Is using the internet as carbon heavy as flying?
by Sara Ayech, originally published by Transition Network | Mar 5, 2013
For this week’s opening piece on technology I wanted to find out more about communications technology. Phones, computers and the internet have become crucial not just in my own life but also to the spread of the Transition movement, and an essential part of projects like Social Reporting. A book published last year, ‘Greening the Media’, reports that in 2007 emissions from electricity consumed by information technology were 2.5-3% of the total, and comparable with aviation, but this is not something my Transition group have yet discussed, nor something there seems much getting away from. So I spoke to my friend Toby Miller (co-author with Richard Maxwell, of Greening the Media) to find out more.
Sara: I was interested that the book considers the inputs and outputs of our technology use in an ecological, almost permaculture way.
Toby: That’s very important.
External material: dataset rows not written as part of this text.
(** * Hybrid TCP/UDP network simulation: transport core

    A shallow embedding of the OMNeT++ modules under [src/Modules]
    ([helpers.h], [pc.cc], [http.cc], [dns.cc], [router.cc]) and the
    properties of the link transmitter, the SYN cookies, the SYN-flood
    limiter, the key exchange, the TCP teardown, the congestion window and
    the router's control and forwarding planes.

    Conventions of the embedding.
    - [long] and [int] are 64- and 32-bit two's complement integers: values
      are [Z] and the places where the source can leave the range carry an
      explicit [wrap64] / [wrap32].
    - [simtime_t] is OMNeT++'s fixed-point time: an integer number of ticks
      ([Z]); [second] is the number of ticks in one simulated second.
    - [double] is idealised as exact rational arithmetic ([Q]); rounding,
      infinities and NaN are not modelled.
    - [std::map<long, T>] is [gmap Z T]; [std::string] is [string] (any
      byte may occur, including NUL).
    - A handler that reads a missing message parameter raises
      [cRuntimeError] in OMNeT++; the embedding returns [None] there. *)

From Stdlib Require Import ZArith QArith Qround Lia Lqa Bool Ascii String List HexString DecimalString.
From stdpp Require Import gmap strings list.

Local Open Scope Z_scope.

(** ** Machine integers and simulation time *)

Definition wrap64 (z : Z) : Z := (z + 2 ^ 63) mod 2 ^ 64 - 2 ^ 63.
Definition wrap32 (z : Z) : Z := (z + 2 ^ 31) mod 2 ^ 32 - 2 ^ 31.

Definition simtime_t : Type := Z.

(** OMNeT++'s default time resolution is one picosecond. *)
Definition second : Z := 1000000000000.

(** [SimTime(double)]: a number of seconds converted to ticks (truncated). *)
Definition SimTime (d : Q) : simtime_t := Qfloor (d * inject_Z second).

(** [x < y] on doubles. *)
Definition Qltb (x y : Q) : bool := negb (Qle_bool y x).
It’s very easy when you have an object in front of you, to think of it only in terms of its utility, but very difficult to think about it in terms of labour and the earth, and equally difficult to think of it as having a life once it’s passed out of our hands. We favour a life-cycle approach to consumer technology that highlights in equal measure the costs as well as the benefits of the gadgets we analyse.
Sara: I guess I hadn’t thought about my phone ultimately being a product of the earth at some level, as technology just seems so disconnected.
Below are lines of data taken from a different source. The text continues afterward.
(** X11. When the upstream body of OpenAI is a sequence of content frames
    followed by the [DONE] frame, each closed by a blank line, the route
    writes exactly the contents of the frames, in order, however the body is
    cut into reads. *)
Theorem openai_stream_rebuilt
        (frames : list jsstring) (vs : list json) (cs : list jsstring) :
  Forall2 openai_frame frames vs ->
  List.concat cs = framed (nl ++ nl) (frames ++ [js "data: [DONE]"]) ->
  Route.openai_deltas cs = vs.
Proof. apply openai_stream_deltas. Qed.

Lemma split_blank_none (f : jsstring) :
  includes (nl ++ nl) f = false -> split_blank f = [f].
Proof.
  induction f as [| | c d r E IH | c d r E IH] using split_blank_ind;
    intros Hi.
  - reflexivity.
  - reflexivity.
  - exfalso. apply andb_true_iff in E as [Ec Ed].
    apply N.eqb_eq in Ec, Ed. subst. discriminate Hi.
  - rewrite (split_blank_go c d r E), (IH (includes_cons_false _ _ _ Hi)).
    reflexivity.
Qed.

(** X12. Text after the last blank line of the OpenAI body is never processed:
    the route writes the contents of the closed frames only. *)
Theorem openai_open_frame_is_dropped
        (frames : list jsstring) (vs : list json) (tail : jsstring)
        (cs : list jsstring) :
  Forall2 openai_frame frames vs ->
  includes (nl ++ nl) tail = false ->
  List.concat cs = framed (nl ++ nl) frames ++ tail ->
  Route.openai_deltas cs = vs.
Proof.
  intros Hf Ht Hc.
  rewrite openai_deltas_whole, Hc, split_blank_app, split_blank_framed.
  - rewrite removelast_last, last_last. cbn [app].
    rewrite (split_blank_none tail Ht), removelast_last.
    apply (flat_map_frames _ _ _ _ _ openai_event_frame Hf).
  - apply (Forall2_Forall_left _ _ _ _ _ _ (fun l v H => proj1 H) Hf).
Qed.







(** X14. When every read of the local model's body is made of whole lines, the
    fragments written do not depend on how the lines are grouped into reads. *)
Theorem whole_lines_grouping_does_not_matter
        (groups groups' : list (list jsstring)) :
  Forall no_newline (List.concat groups) ->
  List.concat groups = List.concat groups' ->
  ollama_deltas (map (framed nl) groups) =
  ollama_deltas (map (framed nl) groups').
Proof.
  intros Hn He. rewrite !ollama_deltas_groups; [|rewrite <- He|]; try exact Hn.
  rewrite He. reflexivity.
Qed.

(** ** The signals *)

Lemma trimStart_split (s : jsstring) :
  exists a, s = a ++ trimStart s /\ all_space a.
Proof.
  induction s as [|c s (a & Ha & Hs)]; [exists []; split; [reflexivity | constructor]|].
  cbn [trimStart]. destruct (is_space c) eqn:E.
  - exists (c :: a). split; [cbn [app]; f_equal; exact Ha|].
    constructor; assumption.
  - exists []. split; [reflexivity | constructor].
Qed.

Lemma trimStart_head (s : jsstring) (c : N) (r : jsstring) :
  trimStart s = c :: r -> is_space c = false.
Proof.
  induction s as [|x s IH]; [discriminate|].
  cbn [trimStart]. destruct (is_space x) eqn:E; [exact IH|].
  intros H. injection H as <- _. exact E.
Qed.

Lemma trim_spec (s : jsstring) : trimmed_of s (trim s).
Proof.
  unfold trim.
  destruct (trimStart_split s) as (a & Ha & Hsa).
  destruct (trimStart_split (rev (trimStart s))) as (b & Hb & Hsb).
  set (u := trimStart (rev (trimStart s))) in *.
  assert (Ht : trimStart s = rev u ++ rev b).
  { rewrite <- (rev_involutive (trimStart s)), Hb, rev_app_distr. reflexivity. }
  split; [|split].
  - exists a, (rev b). split; [rewrite <- Ht; exact Ha|].
    split; [exact Hsa|]. apply Forall_rev. exact Hsb.
  - intros c r Hc. rewrite Hc in Ht. cbn [app] in Ht.
    exact (trimStart_head s c _ Ht).
  - intros r c Hc. apply (f_equal (@rev N)) in Hc.
    rewrite rev_involutive, rev_app_distr in Hc. cbn [rev app] in Hc.
    exact (trimStart_head _ c _ Hc).
Qed.

(** X15. The title and the primary call-to-action guess of both extractors are
    the text of the first match with the white space at both ends removed:
    they neither start nor end with white space. *)
Theorem title_and_guess_are_trimmed (d : document) :
  trimmed_of (text (first (select sel_title d))) (title (Part000.runRules d)) /\
  trimmed_of (text (first (select sel_cta d)))
    (primaryCtaGuess (Part000.runRules d)) /\
  trimmed_of (text (first (select sel_title d))) (title (Route.runRules d)) /\
  trimmed_of (text (first (select sel_cta d)))
    (primaryCtaGuess (Route.runRules d)).
Proof. repeat split; apply trim_spec. Qed.

Lemma filter_length_le (p q : node -> bool) (l : list node) :
  (forall e, p e = true -> q e = true) ->
  List.length (filter p l) <= List.length (filter q l).
Proof.
  intros H. induction l as [|e l IH]; [reflexivity|].
  cbn [filter]. destruct (p e) eqn:Ep.
  - rewrite (H e Ep). cbn [List.length]. lia.
  - destruct (q e); cbn [List.length]; lia.
Qed.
Toby: That’s right, it’s hard to make these connections, but we think it’s very important because one way in which people can act responsibly is to make themselves aware of the hidden environmental costs and share this knowledge.
Sara: So if in 2007 emissions from information technology were comparable with those from aviation, by now they must be far greater.
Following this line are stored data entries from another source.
Lemma normal_rows_filled_frame :
  forall (mean precision : list D) (lo m n : nat) (f f' : frame),
  normal_rows_filled mean precision lo m n f f' ->
  forall r c, n <= r \/ c < lo \/ lo + m <= c ->
              coeff (outParams f') r c = coeff (outParams f) r c.
Proof.
  intros mean precision lo m n f f' [_ [_ [_ [_ Hcf]]]] r c Hrc. rewrite Hcf.
  destruct (Nat.ltb_spec r n); destruct (Nat.leb_spec lo c);
    destruct (Nat.ltb_spec c (lo + m)); cbn [andb]; try reflexivity; lia.
Qed.

Lemma transition_samplers_length : forall (tp : transitionPriors.t D) (tm : string),
  length (transition_samplers tp tm) = nTrans_of tm.
Proof.
  intros tp tm. unfold transition_samplers, nTrans_of.
  destruct (String.eqb tm "exponential"); [reflexivity |].
  destruct (String.eqb tm "weibull"); reflexivity.
Qed.

(** The transition phase in any mode: set-up and loops. *)
Lemma transition_phase :
  forall (tp : transitionPriors.t D) (tm : string) (n off : nat) (f : frame),
  hyperparameters_ok tp tm ->
  n <= rows (outParams f) -> off + nTrans_of tm <= cols (outParams f) ->
  exists eis irs f',
    gamma_setup tp tm = Done (eis, irs) /\
    draw_transitions tm n off eis irs f = Done f' /\
    rows_filled (transition_samplers tp tm) off n f f'.
Proof.
  intros tp tm n off f [Hexp Hwei] Hn Hoff.
  destruct (String.eqb_spec tm "exponential") as [E1|E1].
  - subst tm. destruct (Hexp eq_refl) as [H1 [H2 [H3 H4]]].
    destruct (draw_transitions_exponential
                (coeff (transitionPriors.E_to_I_params tp) 0 0,
                 div d1 (coeff (transitionPriors.E_to_I_params tp) 1 0))
                (coeff (transitionPriors.I_to_R_params tp) 0 0,
                 div d1 (coeff (transitionPriors.I_to_R_params tp) 1 0))
                n off f Hn Hoff) as [f' [Hrun Hfilled]].
    eexists. eexists. exists f'.
    split; [apply gamma_setup_exponential; assumption |].
    split; [exact Hrun | exact Hfilled].
  - destruct (String.eqb_spec tm "weibull") as [E2|E2].
    + subst tm. destruct (Hwei eq_refl) as [H1 [H2 [H3 H4]]].
      destruct (draw_transitions_weibull
                  (coeff (transitionPriors.E_to_I_params tp) 0 0,
                   div d1 (coeff (transitionPriors.E_to_I_params tp) 1 0))
                  (coeff (transitionPriors.E_to_I_params tp) 2 0,
                   div d1 (coeff (transitionPriors.E_to_I_params tp) 3 0))
                  (coeff (transitionPriors.I_to_R_params tp) 0 0,
                   div d1 (coeff (transitionPriors.I_to_R_params tp) 1 0))
                  (coeff (transitionPriors.I_to_R_params tp) 2 0,
                   div d1 (coeff (transitionPriors.I_to_R_params tp) 3 0))
                  n off f Hn Hoff) as [f' [Hrun Hfilled]].
      eexists. eexists. exists f'.
      split; [apply gamma_setup_weibull; assumption |].
      split; [exact Hrun | exact Hfilled].
    + apply String.eqb_neq in E1. apply String.eqb_neq in E2.
      exists [], [], f. unfold gamma_setup, draw_transitions, transition_samplers.
      rewrite E1, E2. split; [reflexivity |]. split; [reflexivity |].
      unfold rows_filled. rewrite row_gen_nil. repeat split; try reflexivity.
      intros r c. cbn [length]. rewrite Nat.add_0_r.
      destruct (Nat.ltb_spec r n); destruct (Nat.leb_spec off c);
        destruct (Nat.ltb_spec c off); cbn [andb]; try reflexivity; lia.
Qed.

Lemma reinfection_phase :
  forall (hr : bool) (n nb nrs : nat) (rm : reinfectionModel.t D) (f : frame),
  (hr = true ->
   nb + nrs <= length (reinfectionModel.betaPriorMean rm) /\
   nb + nrs <= length (reinfectionModel.betaPriorPrecision rm)) ->
  n <= rows (outParams f) -> nb + nrs <= cols (outParams f) ->
  exists f',
    draw_betaRS hr n nb nrs rm f = Done f' /\
    (if hr
     then normal_rows_filled (reinfectionModel.betaPriorMean rm)
            (reinfectionModel.betaPriorPrecision rm) nb nrs n f f'
     else f' = f) /\
    rows (outParams f') = rows (outParams f) /\
    cols (outParams f') = cols (outParams f) /\
    Rcout f' = Rcout f /\
    (forall r c, n <= r \/ c < nb \/ nb + nrs <= c ->
                 coeff (outParams f') r c = coeff (outParams f) r c).
Proof.
  intros hr n nb nrs rm f Hpri Hn Hc. destruct hr.
  - destruct (Hpri eq_refl) as [H1 H2].
    destruct (normal_rows_spec (reinfectionModel.betaPriorMean rm)
                (reinfectionModel.betaPriorPrecision rm) nb nrs n f Hn Hc H1 H2)
      as [f' [Hrun Hfilled]].
    exists f'. split; [exact Hrun |]. split; [exact Hfilled |].
    pose proof (normal_rows_filled_frame _ _ _ _ _ _ _ Hfilled) as Hframe.
    destruct Hfilled as [R [C [O _]]]. repeat split; assumption.
  - exists f. repeat split; reflexivity.
Qed.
Toby: Well the chances are they are. Aviation was affected by the recession and although information and communication technology hasn’t gone up consistently, overall the trend shows a huge increase. There is an issue of how we measure and compare these things – so server farms, ships taking divers to check if underwater cables are working correctly – which bit of that is part of your carbon footprint when you are on the internet? And you can also argue that if a computer stops you from doing other more carbon heavy things (like flying), over a period of time then it’s worthwhile.
The question of measuring impacts also applies to the difference between reading a newspaper or book electronically versus in print. There’s a survey that says well over three quarters of book buyers in the UK think that it’s better for the environment to read on an e-book reader rather than buy a printed copy. And it’s true that two thirds of the carbon footprint in publishing comes from paper, whereas e-book readers don’t need pulping, printing or bleaching. There is just a one-off transportation of getting the e-book reader to you. So people say that the carbon footprint of a Kindle is off-set in a year. But, if you add the input of the production of the e-book reader, the raw materials, the manufacture, assembly, transport, plus its disposal, we’re talking about lots of minerals, lots of water, the electricity for all that, generally powered by fossil fuels, and the emissions from that whole process. Then, there’s the disposal of the device. Central processing units, which are in every computer, phone etc. have lots of toxins and carcinogens. Basically, there’s no universal method for comparing the emissions from books versus e-readers.